Distributed Wavefront parallel pattern with MPI and Fastflow

Primary LanguagePython

Distributed-Wavefront

This project implements a distributed version of the Wavefront computation for the SPM course (academic year 23/24), focused on parallel programming using FastFlow and MPI.

Project Overview

This project builds on the Wavefront computation problem from Assignment 1. Instead of using a “wasting time” work function, we compute diagonal elements of a matrix $M$ (size $N \times N$, with double precision elements).
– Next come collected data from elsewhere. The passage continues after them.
(* ===== verification/CapsSecurity.v ===== *)
(** * CapsSecurity: what the capability dispatcher guarantees

    The theorems about caps.rs: confinement of checked callers, monotonicity in
    the mode, isolation of per-module grants, the audit trail, the order on
    file-system capabilities and the operations that derive one capability from
    another. *)

From S2P Require Import Prelude Paths Caps.

(** ** Confinement *)

(** C1: a module the mode checks (every module under [Sealed], every module but
    the application's own under [SealedDeps], and any module that loads a native
    addon under either) is allowed an operation exactly when the capability it
    presents, the process-wide net grant or the grant recorded for that very
    module allows it; otherwise it gets the error that names the capability, the
    operation, the module and the mode.  No other source of authority exists. *)
Theorem sealed_confinement env d r caller :
  checked (mode d) r caller = true →
  (dispatch env d r caller).2 =
    if decide (held env r = true ∨ process_wide (net_grant d) r = true ∨
               is_some_and (grant_allows env r) (module_grant d (url caller)) = true)
    then Ok () else Err (denial d r caller).
Proof.
  intros Hc. rewrite dispatch_result. unfold authorised. rewrite Hc. simpl.
  destruct (held env r), (process_wide (net_grant d) r),
    (is_some_and (grant_allows env r) (module_grant d (url caller))); simpl; crush_cases; naive_solver.
Qed.

Definition no_env : SysEnv := {| current_dir := None; micros_since_epoch := None |}.
Definition lodash : ModuleId := ModuleId_dependency "file:///proj/node_modules/lodash/index.js".

Lemma sealed_confinement_witness :
  (dispatch no_env (CapDispatcher_new SealedDeps) (ReqEnv Env_none (ReadVar "SECRET")) lodash).2
    = Err (denial (CapDispatcher_new SealedDeps) (ReqEnv Env_none (ReadVar "SECRET")) lodash).
Proof.
  rewrite (sealed_confinement no_env (CapDispatcher_new SealedDeps)
             (ReqEnv Env_none (ReadVar "SECRET")) lodash eq_refl).
  rewrite decide_False; [reflexivity|]. vm_compute. by intros [?|[?|?]].
Defined.

(** A request that presents the empty capability of its class. *)
Definition without_capability (r : request) : request :=
  match r with
  | ReqFs _ op => ReqFs Fs_none op
  | ReqStdio _ op => ReqStdio Stdio_none op
  | ReqClock _ op => ReqClock Clock_disabled op
  | ReqScheduler _ op => ReqScheduler Scheduler_none op
  | ReqProcess _ op => ReqProcess Process_none op
  | ReqEnv _ op => ReqEnv Env_none op
  | ReqNet _ op => ReqNet Net_none op
  | ReqNative path => ReqNative path
  end.

Lemma path_none_denies env path : path_allowed_for_fs_op env PathNone path = false.
Proof. unfold path_allowed_for_fs_op. simpl. crush_cases. Qed.

Lemma without_capability_not_held env r : held env (without_capability r) = false.
Proof.
  destruct r as [?[]|?[]|?[]|?[]|?[]|?[]|?[]|]; try done; apply path_none_denies.
Qed.

Lemma net_none_denies op : NetOp_allows op Net_none = false.
Proof. by destruct op. Qed.

Lemma dispatch_all_preserves (P : CapDispatcher → Prop) :
  (∀ env d r caller, P d → P (dispatch env d r caller).1) →
  ∀ rs d, P d → P (dispatch_all d rs).1.
Proof.
  intros HP rs. induction rs as [|[[env r] caller] rs IH]; intros d Hd; simpl; [done|].
  destruct (dispatch env d r caller) as [d1 res] eqn:E.
  destruct (dispatch_all d1 rs) as [d2 ress] eqn:E2. simpl.
  change d2 with (d2, ress).1. rewrite <-E2. apply IH.
  change d1 with (d1, res).1. rewrite <-E. by apply HP.
Qed.

(** The part of the dispatcher a decision reads. *)
Definition same_authority (d1 d2 : CapDispatcher) : Prop :=
  mode d1 = mode d2 ∧ net_grant d1 = net_grant d2 ∧ per_module d1 = per_module d2.

#[export] Instance same_authority_equiv : Equivalence same_authority.
Proof. split; red; unfold same_authority; naive_solver congruence. Qed.

#[export] Instance authorised_proper env :
  Proper (same_authority ==> eq ==> eq ==> eq) (authorised env).
Proof.
  intros d1 d2 (Hm & Hn & Hp) r ? <- c ? <-. apply authorised_ext; [done..|].
  unfold module_grant. by rewrite Hp.
Qed.

Lemma dispatch_same_authority env d r caller :
  same_authority (dispatch env d r caller).1 d.
Proof.
  rewrite dispatch_spec. simpl.
  destruct (record_audit_frame env d caller (request_name r) (request_describe r))
    as (? & ? & ? & ? & ?). done.
Qed.

Lemma dispatch_all_results d rs :
  (dispatch_all d rs).2 =
    (λ '(env, r, caller), if authorised env d r caller then Ok () else Err (denial d r caller)) <$> rs.
Proof.
  revert d. induction rs as [|[[env r] caller] rs IH]; intros d; [done|]. simpl.
  pose proof (dispatch_same_authority env d r caller) as Hd.
  pose proof (dispatch_result env d r caller) as Hr.
  destruct (dispatch env d r caller) as [d1 res]. simpl in Hd, Hr. subst res.
  specialize (IH d1). destruct (dispatch_all d1 rs) as [d2 ress]. simpl in *. subst ress.
  f_equal. apply list_fmap_ext. intros i [[e q] c] _.
  rewrite (authorised_proper e d1 d Hd q q eq_refl c c eq_refl).
  unfold denial. by destruct Hd as (-> & _).
Qed.

(** A fresh [Sealed] dispatcher is closed.  Whatever sequence of requests
    arrives, from whatever modules (the application's included), if each presents
    the empty capability of its class then every one of them is denied. *)
Lemma fresh_sealed_denies_everything rs :
  Forall (λ res, ∃ e, res = Err e ∧ err_mode e = Sealed)
    (dispatch_all (CapDispatcher_new Sealed)
       ((λ '(env, r, caller), (env, without_capability r, caller)) <$> rs)).2.
Proof.
  rewrite dispatch_all_results, <-list_fmap_compose. apply Forall_fmap, Forall_forall.
  intros [[env r] caller] _. simpl. unfold authorised.
  rewrite without_capability_not_held. simpl.
  assert (process_wide Net_none (without_capability r) = false) as ->.
  { destruct r as [| | | | | |? op|]; try done. apply net_none_denies. }
  simpl. eauto.
Qed.

(** No grant opens a native addon under a sealed mode.  Neither the
    application's provenance, nor the mode being [SealedDeps], nor any per-module
    or process-wide grant lets [require_native_addon_load] succeed. *)
Lemma native_addon_never_sealed env d path caller :
  (dispatch env d (ReqNative path) caller).2 = Ok () ↔ mode d = Compat ∨ mode d = Audit.
Proof.
  rewrite dispatch_ok_iff. unfold authorised; simpl.
  destruct (mode d), (module_grant d (url caller)); simpl; naive_solver.
Qed.

(** ** Modes *)

Definition set_mode (m : CapMode) (d : CapDispatcher) : CapDispatcher :=
  {| mode := m; ambient := ambient d; net_grant := net_grant d;
     audit := audit d; per_module := per_module d |}.

(** The strictness order of the modes. *)
Definition strictness (m : CapMode) : nat :=
  match m with Compat => 0 | Audit => 0 | SealedDeps => 1 | Sealed => 2 end.

(** Tightening the mode only removes authority.  Whatever succeeds under a
    mode succeeds, from the same state, under every mode that is not stricter. *)
Lemma mode_monotone env d m1 m2 r caller :
  strictness m1 ≤ strictness m2 →
  (dispatch env (set_mode m2 d) r caller).2 = Ok () →
  (dispatch env (set_mode m1 d) r caller).2 = Ok ().
Proof.
  intros Hs. rewrite !dispatch_ok_iff. unfold authorised.
  change (module_grant (set_mode m1 d)) with (module_grant d).
  change (module_grant (set_mode m2 d)) with (module_grant d). simpl.
  rewrite !orb_true_iff. intros [[[H|H]|H]|H]; eauto. left; left; left.
  destruct m1, m2; simpl in *; try done; lia.
Qed.

(** The command line's spelling of a mode is read back as that mode. *)
Lemma CapMode_str_roundtrip m : CapMode_from_str (CapMode_as_str m) = Some m.
Proof. by destruct m. Qed.

(** ** Grants *)

(** Registering grants for a list of modules, in order. *)
Definition grant_all (d : CapDispatcher) (gs : list (string * ModuleGrant)) : CapDispatcher :=
  foldl (λ d '(u, g), grant_module d u (grant_fs g) (grant_net g) (grant_env g)
                        (grant_process g) (grant_stdio g)) d gs.

Lemma grant_all_frame d gs :
  mode (grant_all d gs) = mode d ∧ net_grant (grant_all d gs) = net_grant d.
Proof. revert d. induction gs as [|[u g] gs IH]; intros d; [done|]. simpl. apply (IH (grant_module _ _ _ _ _ _ _)). Qed.

Lemma module_grant_grant_all_ne d gs u :
  Forall (λ q, q.1 ≠ u) gs → module_grant (grant_all d gs) u = module_grant d u.
Proof.
  intros H. revert d. induction H as [|[u' g] gs Hne _ IH]; intros d; [done|].
  simpl. rewrite (IH (grant_module _ _ _ _ _ _ _)). by apply module_grant_grant_ne.
Qed.

(** Grants do not leak between modules.  However many grants are recorded for
    other modules, no request of this caller changes its answer. *)
Lemma grant_isolation env d gs r caller :
  Forall (λ q, q.1 ≠ url caller) gs →
  (dispatch env (grant_all d gs) r caller).2 = (dispatch env d r caller).2.
Proof.
  intros H. rewrite !dispatch_result. destruct (grant_all_frame d gs) as [Hm Hn].
  rewrite (authorised_ext env (grant_all d gs) d) by
    (done || by apply module_grant_grant_all_ne).
  unfold denial. by rewrite Hm.
Qed.

Definition full_grant : ModuleGrant :=
  {| grant_fs := Fs_full; grant_net := Net_full; grant_env := Env_full;
     grant_process := Process_full; grant_stdio := Stdio_full |}.

(** A later grant for a module replaces the earlier one: under [Sealed], with
    an unpoisoned grant table, a request that presents no capability and that the
    process-wide net grant does not cover succeeds exactly when the latest grant
    allows it, whatever was granted before. *)
Lemma last_grant_wins env d g r caller :
  mode d = Sealed → poisoned (per_module d) = false →
  process_wide (net_grant d) (without_capability r) = false →
  is_ok (dispatch env (grant_all d [(url caller, g)]) (without_capability r) caller).2
    = grant_allows env r g.
Proof.
  intros Hm Hp Hw. rewrite dispatch_result. unfold authorised; simpl.
  rewrite module_grant_grant_eq, without_capability_not_held, Hw, Hm by done. simpl.
  assert (grant_allows env (without_capability r)
            (Build_ModuleGrant (grant_fs g) (grant_net g) (grant_env g) (grant_process g) (grant_stdio g))
          = grant_allows env r g) as ->.
  { destruct g. by destruct r as [?[]|?[]|?[]|?[]|?[]|?[]|?[]|]. }
  by destruct (grant_allows env r g).
Qed.

(** [has_explicit_net_grant] is the dispatcher's own answer: it is true exactly
    when, under [Sealed], the request with an empty net capability succeeds. *)
Lemma has_explicit_net_grant_iff env d op caller :
  has_explicit_net_grant d op caller
    = is_ok (dispatch env (set_mode Sealed d) (ReqNet Net_none op) caller).2.
Proof.
  rewrite dispatch_result. unfold authorised, has_explicit_net_grant; simpl.
  rewrite net_none_denies. simpl.
  change (module_grant (set_mode Sealed d)) with (module_grant d).
  unfold grant_allows; simpl.
  by destruct (NetOp_allows op (net_grant d)), (is_some_and _ _).
Qed.

(** ** The audit trail *)

Lemma dispatch_audit env d r caller :
  audit (dispatch env d r caller).1 =
    if decide (mode d = Audit)
    then mutex_update (λ log, {| records := records log ++ [audit_entry (env, r, caller)] |}) (audit d)
    else audit d.
Proof. rewrite dispatch_spec. simpl. unfold record_audit. by destruct (mode d). Qed.

Lemma dispatch_all_audit rs d :
  mode d = Audit → poisoned (audit d) = false →
  audit (dispatch_all d rs).1 =
    Mutex false {| records := records (guarded (audit d)) ++ (audit_entry <$> rs) |}.
Proof.
  revert d. induction rs as [|[[env r] caller] rs IH]; intros d Hm Hp; simpl.
  { rewrite app_nil_r. by destruct (audit d) as [? []]; simpl in *; subst. }
  pose proof (dispatch_same_authority env d r caller) as (Hm1 & _ & _).
  pose proof (dispatch_audit env d r caller) as Ha.
  rewrite decide_True in Ha by done. unfold mutex_update in Ha. rewrite Hp in Ha.
  destruct (dispatch env d r caller) as [d1 res]. simpl in *.
  specialize (IH d1). rewrite Ha in IH. simpl in IH.
  destruct (dispatch_all d1 rs) as [d2 ress]. simpl in *.
  rewrite IH by congruence. by rewrite <-(assoc (++)).
Qed.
For each diagonal element, the new distributed version computes the $n-k$ diagonal element $e_{m, m+k}^k$, where $m \in [0, n-k[$, as the result of a dot product between two vectors $v_m^k$ and $v_{m+k}^k$, which are composed of elements from the same row $m$ and column $m+k$. Specifically:

$$ e_{i,j}^k = \sqrt[3]{\langle v_m^k, v_{m+k}^k\rangle} $$

Distributed wavefront

Matrix Initialization

  • The values of the major diagonal elements $e_{m, m}^0$ are initialized with the formula $\frac{m+1}{n}$.

Tasks

You are required to implement two parallel versions:

  1. Single Multi-Core Machine: Using the FastFlow library.
  2. Cluster of Multi-Core Machines: Using MPI (Message Passing Interface).

Code Delivery

The code must be delivered as a tarball (tgz or zip) that includes:

  • PDF Document: Detailed description of the parallelization strategy, performance analysis, plots showing speedup, scalability, and efficiency, along with comments and problems faced.
  • Makefile/CMake: To compile the source code on the spmcluster machine.
  • SLURM Scripts: For running tests on the spmcluster using the SLURM workload manager.

Performance Metrics

The project document should include:

  • Speedup: Measure how much faster the computation runs with increased resources.
  • Scalability: Evaluate how well the program scales with additional processing power.
  • Efficiency: Analyze resource usage to identify bottlenecks or inefficiencies.

Compilation and Execution

To compile the project, ensure you have the required libraries installed, such as FastFlow or MPI. The included Makefile or CMake file will handle the compilation. The tests can be executed using SLURM scripts provided in the directory.

Compilation Instructions

cmake -S . -B build
cd build
make